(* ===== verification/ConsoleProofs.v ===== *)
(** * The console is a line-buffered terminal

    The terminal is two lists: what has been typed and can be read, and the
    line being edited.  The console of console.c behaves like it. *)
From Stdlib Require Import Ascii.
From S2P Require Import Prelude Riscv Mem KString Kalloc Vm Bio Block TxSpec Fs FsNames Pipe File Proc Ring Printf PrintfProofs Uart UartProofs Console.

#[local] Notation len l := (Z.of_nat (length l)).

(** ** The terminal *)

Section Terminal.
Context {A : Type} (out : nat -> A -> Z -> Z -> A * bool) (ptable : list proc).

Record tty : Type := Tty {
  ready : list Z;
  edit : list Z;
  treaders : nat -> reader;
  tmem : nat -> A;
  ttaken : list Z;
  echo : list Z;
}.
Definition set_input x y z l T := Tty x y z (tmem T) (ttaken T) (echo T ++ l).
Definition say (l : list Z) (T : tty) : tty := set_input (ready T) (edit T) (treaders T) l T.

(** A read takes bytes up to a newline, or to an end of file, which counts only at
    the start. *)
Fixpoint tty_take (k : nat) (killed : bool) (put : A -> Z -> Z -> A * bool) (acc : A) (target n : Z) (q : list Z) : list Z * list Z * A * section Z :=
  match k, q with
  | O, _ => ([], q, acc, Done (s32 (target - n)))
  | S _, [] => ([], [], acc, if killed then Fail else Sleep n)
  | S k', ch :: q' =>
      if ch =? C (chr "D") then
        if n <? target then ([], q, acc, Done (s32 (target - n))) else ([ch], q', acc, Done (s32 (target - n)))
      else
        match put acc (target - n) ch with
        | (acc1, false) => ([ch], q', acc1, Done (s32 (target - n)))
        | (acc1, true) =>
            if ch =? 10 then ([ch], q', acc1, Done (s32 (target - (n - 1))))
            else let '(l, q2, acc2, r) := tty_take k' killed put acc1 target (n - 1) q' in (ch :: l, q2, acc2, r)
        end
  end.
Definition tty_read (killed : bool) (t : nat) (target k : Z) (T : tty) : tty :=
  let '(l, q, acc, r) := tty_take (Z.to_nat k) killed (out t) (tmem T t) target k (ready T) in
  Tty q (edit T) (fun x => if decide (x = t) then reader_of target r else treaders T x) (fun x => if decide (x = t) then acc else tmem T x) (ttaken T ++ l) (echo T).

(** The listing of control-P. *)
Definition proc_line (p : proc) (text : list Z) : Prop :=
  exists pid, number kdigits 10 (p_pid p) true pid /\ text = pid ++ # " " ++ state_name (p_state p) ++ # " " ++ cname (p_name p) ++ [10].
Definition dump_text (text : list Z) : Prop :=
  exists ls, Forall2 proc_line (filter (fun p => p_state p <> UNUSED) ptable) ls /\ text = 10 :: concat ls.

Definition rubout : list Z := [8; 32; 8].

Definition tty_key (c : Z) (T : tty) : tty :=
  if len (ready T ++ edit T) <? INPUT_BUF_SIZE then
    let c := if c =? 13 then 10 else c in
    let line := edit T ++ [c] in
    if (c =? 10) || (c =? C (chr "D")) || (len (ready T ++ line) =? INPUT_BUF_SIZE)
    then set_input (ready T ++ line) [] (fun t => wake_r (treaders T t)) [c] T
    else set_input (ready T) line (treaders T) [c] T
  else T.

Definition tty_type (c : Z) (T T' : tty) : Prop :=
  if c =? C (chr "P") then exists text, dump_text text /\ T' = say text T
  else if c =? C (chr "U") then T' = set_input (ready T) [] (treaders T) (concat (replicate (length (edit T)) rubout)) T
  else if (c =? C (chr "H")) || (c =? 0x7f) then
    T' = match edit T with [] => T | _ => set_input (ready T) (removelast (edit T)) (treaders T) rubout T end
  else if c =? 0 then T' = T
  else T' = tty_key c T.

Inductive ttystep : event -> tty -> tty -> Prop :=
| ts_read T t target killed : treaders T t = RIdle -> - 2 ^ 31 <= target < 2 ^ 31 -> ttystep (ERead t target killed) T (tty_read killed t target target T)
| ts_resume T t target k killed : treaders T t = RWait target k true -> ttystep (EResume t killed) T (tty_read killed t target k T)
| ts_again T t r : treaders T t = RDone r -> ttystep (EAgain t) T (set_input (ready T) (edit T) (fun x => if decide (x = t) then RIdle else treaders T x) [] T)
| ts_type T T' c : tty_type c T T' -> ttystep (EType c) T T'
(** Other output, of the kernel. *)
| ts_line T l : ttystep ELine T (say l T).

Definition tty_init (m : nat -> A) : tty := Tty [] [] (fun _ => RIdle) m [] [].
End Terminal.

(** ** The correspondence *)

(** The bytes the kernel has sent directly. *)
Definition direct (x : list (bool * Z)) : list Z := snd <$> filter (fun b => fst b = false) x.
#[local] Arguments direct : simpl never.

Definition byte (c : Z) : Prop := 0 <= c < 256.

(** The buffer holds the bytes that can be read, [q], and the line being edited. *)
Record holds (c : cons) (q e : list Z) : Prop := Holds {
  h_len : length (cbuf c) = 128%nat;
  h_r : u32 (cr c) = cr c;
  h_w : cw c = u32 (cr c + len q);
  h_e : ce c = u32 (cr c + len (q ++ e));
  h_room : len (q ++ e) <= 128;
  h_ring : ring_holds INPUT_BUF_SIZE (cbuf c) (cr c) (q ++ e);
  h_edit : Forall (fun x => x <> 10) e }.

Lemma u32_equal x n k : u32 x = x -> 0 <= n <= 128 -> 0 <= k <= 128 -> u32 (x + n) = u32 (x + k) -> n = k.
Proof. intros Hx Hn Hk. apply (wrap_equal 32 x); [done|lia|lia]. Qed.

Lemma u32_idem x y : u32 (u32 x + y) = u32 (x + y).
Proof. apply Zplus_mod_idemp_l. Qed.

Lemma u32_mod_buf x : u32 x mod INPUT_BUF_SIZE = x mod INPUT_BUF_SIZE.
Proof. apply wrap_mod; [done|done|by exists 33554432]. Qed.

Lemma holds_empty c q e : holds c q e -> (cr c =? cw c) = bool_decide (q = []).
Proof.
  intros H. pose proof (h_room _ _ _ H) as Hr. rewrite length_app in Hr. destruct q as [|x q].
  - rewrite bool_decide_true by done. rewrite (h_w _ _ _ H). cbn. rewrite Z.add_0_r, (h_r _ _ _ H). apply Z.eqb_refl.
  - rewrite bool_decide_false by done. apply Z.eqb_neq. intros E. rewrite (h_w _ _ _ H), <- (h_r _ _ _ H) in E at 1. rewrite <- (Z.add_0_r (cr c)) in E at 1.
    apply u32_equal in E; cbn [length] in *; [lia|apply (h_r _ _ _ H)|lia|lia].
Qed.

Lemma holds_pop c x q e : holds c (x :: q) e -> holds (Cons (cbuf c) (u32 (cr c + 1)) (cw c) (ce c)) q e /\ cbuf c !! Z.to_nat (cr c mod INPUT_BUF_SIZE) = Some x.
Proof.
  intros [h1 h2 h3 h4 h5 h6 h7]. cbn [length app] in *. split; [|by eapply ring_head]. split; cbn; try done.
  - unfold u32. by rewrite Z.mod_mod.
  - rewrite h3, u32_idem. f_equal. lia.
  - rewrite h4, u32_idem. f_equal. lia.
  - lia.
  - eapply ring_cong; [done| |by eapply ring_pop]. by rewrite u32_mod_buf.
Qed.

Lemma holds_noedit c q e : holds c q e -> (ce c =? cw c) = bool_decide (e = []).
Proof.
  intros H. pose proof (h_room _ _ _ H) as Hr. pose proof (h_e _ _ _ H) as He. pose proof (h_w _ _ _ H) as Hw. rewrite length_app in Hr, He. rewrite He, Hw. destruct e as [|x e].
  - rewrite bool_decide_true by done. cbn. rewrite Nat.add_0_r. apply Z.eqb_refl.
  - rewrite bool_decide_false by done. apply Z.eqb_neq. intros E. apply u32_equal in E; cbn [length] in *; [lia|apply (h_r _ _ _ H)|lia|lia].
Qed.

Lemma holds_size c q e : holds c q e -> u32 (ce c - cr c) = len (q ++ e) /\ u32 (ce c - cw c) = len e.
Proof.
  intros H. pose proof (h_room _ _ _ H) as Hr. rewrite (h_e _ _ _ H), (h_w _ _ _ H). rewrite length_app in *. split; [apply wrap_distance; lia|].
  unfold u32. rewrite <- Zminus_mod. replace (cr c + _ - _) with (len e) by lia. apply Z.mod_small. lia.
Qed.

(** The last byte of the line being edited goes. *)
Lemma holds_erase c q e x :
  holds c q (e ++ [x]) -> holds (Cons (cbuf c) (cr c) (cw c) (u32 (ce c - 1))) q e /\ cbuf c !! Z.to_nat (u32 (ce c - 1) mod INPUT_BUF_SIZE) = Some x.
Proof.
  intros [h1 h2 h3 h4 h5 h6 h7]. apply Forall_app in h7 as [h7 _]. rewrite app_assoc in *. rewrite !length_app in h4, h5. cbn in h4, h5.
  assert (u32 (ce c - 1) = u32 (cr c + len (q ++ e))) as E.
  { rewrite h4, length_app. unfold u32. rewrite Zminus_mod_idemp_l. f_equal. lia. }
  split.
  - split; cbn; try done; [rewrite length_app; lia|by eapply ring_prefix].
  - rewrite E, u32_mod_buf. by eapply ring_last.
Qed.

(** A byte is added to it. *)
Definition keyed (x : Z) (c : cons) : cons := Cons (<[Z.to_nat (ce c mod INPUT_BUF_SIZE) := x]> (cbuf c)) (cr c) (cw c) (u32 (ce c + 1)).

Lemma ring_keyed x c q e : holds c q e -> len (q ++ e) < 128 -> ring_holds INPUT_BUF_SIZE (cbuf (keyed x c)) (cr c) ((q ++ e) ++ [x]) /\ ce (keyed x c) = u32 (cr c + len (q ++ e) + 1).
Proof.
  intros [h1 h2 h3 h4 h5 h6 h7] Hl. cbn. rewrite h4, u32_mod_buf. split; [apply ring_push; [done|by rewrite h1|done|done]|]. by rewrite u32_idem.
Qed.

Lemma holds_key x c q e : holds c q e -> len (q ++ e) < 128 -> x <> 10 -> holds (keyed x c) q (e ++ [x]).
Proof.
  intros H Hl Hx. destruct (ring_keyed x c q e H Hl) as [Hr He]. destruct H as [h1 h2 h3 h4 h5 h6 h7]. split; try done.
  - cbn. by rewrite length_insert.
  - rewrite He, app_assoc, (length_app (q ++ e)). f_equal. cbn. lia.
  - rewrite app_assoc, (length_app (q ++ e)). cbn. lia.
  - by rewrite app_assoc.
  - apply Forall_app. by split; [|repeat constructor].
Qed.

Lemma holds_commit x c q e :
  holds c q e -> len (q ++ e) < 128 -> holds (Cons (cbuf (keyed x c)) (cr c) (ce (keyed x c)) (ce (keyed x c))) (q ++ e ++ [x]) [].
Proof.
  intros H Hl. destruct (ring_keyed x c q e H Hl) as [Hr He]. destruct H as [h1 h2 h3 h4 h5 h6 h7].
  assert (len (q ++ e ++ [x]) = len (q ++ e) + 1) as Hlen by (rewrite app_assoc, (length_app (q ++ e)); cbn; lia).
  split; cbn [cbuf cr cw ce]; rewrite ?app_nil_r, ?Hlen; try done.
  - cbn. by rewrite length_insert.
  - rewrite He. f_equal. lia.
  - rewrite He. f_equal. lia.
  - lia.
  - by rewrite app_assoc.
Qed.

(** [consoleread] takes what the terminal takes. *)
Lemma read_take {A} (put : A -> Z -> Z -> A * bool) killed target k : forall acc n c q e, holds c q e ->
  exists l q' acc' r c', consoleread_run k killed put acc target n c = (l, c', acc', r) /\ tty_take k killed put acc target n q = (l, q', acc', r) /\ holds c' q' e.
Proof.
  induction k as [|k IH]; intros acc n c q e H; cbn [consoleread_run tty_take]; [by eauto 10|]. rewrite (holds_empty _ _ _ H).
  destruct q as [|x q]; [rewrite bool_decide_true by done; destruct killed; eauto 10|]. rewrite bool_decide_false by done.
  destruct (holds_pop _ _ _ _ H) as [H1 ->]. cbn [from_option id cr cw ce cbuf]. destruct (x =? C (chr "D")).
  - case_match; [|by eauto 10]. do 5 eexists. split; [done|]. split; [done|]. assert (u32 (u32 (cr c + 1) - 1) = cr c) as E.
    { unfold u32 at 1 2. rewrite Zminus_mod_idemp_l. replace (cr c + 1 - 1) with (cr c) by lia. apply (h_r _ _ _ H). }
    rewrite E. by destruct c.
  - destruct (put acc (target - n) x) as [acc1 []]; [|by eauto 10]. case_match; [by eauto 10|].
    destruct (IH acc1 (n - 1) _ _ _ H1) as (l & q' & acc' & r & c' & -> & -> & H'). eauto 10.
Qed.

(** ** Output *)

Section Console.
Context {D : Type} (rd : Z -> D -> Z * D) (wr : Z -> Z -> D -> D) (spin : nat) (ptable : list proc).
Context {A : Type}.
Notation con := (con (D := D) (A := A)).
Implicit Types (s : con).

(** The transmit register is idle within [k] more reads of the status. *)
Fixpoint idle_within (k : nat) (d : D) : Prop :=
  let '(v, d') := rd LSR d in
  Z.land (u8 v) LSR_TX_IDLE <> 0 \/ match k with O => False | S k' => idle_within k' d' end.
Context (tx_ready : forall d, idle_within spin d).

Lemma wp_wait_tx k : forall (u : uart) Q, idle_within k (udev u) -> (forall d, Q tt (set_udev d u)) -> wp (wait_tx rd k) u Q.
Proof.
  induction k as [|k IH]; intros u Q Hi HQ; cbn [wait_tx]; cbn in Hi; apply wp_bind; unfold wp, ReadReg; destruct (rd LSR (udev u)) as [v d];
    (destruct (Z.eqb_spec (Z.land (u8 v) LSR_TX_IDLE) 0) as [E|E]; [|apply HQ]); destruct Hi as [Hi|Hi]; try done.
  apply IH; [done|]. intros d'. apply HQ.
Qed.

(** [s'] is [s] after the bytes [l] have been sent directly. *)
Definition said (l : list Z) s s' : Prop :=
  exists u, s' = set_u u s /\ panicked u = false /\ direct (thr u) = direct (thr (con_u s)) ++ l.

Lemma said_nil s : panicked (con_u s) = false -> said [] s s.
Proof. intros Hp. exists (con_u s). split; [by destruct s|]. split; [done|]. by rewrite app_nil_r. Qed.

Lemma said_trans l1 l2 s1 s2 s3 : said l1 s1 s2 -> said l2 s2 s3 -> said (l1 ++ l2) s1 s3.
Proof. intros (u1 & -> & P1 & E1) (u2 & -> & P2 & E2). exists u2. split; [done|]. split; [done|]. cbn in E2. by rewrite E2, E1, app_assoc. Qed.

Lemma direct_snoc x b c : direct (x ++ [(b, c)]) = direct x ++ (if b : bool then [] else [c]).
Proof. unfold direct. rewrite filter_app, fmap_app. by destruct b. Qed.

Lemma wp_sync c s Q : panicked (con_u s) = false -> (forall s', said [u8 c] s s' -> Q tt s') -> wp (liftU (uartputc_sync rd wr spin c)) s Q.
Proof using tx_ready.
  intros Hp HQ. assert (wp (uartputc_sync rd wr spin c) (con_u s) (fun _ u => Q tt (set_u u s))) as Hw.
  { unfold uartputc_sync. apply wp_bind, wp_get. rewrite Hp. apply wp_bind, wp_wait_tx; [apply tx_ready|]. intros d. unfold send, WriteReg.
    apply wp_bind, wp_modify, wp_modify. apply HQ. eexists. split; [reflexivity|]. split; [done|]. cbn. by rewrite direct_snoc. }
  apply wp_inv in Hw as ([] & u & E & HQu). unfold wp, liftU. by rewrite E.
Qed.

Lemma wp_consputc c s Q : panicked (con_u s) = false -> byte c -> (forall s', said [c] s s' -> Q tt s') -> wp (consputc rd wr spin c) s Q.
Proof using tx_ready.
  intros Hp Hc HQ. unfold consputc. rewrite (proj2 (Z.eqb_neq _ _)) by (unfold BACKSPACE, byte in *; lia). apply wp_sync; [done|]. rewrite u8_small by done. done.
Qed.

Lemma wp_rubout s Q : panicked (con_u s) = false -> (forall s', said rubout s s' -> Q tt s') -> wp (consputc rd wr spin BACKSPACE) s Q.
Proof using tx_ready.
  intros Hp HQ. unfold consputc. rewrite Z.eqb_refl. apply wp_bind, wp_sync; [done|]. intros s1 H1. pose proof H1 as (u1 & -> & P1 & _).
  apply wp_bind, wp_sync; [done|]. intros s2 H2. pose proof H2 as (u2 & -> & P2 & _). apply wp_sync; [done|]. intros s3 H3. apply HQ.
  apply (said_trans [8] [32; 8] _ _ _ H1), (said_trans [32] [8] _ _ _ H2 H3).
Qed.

-- BRIEF --
Would you please copy, word for word, everything above from the line containing "h_room : len (q ++ e) <= 128;" down to the line containing "Proof. apply Zplus_mod_idemp_l. Qed.", those two lines included?

-- RESULT OF THE EXERCISE --
  h_room : len (q ++ e) <= 128;
  h_ring : ring_holds INPUT_BUF_SIZE (cbuf c) (cr c) (q ++ e);
  h_edit : Forall (fun x => x <> 10) e }.

Lemma u32_equal x n k : u32 x = x -> 0 <= n <= 128 -> 0 <= k <= 128 -> u32 (x + n) = u32 (x + k) -> n = k.
Proof. intros Hx Hn Hk. apply (wrap_equal 32 x); [done|lia|lia]. Qed.

Lemma u32_idem x y : u32 (u32 x + y) = u32 (x + y).
Proof. apply Zplus_mod_idemp_l. Qed.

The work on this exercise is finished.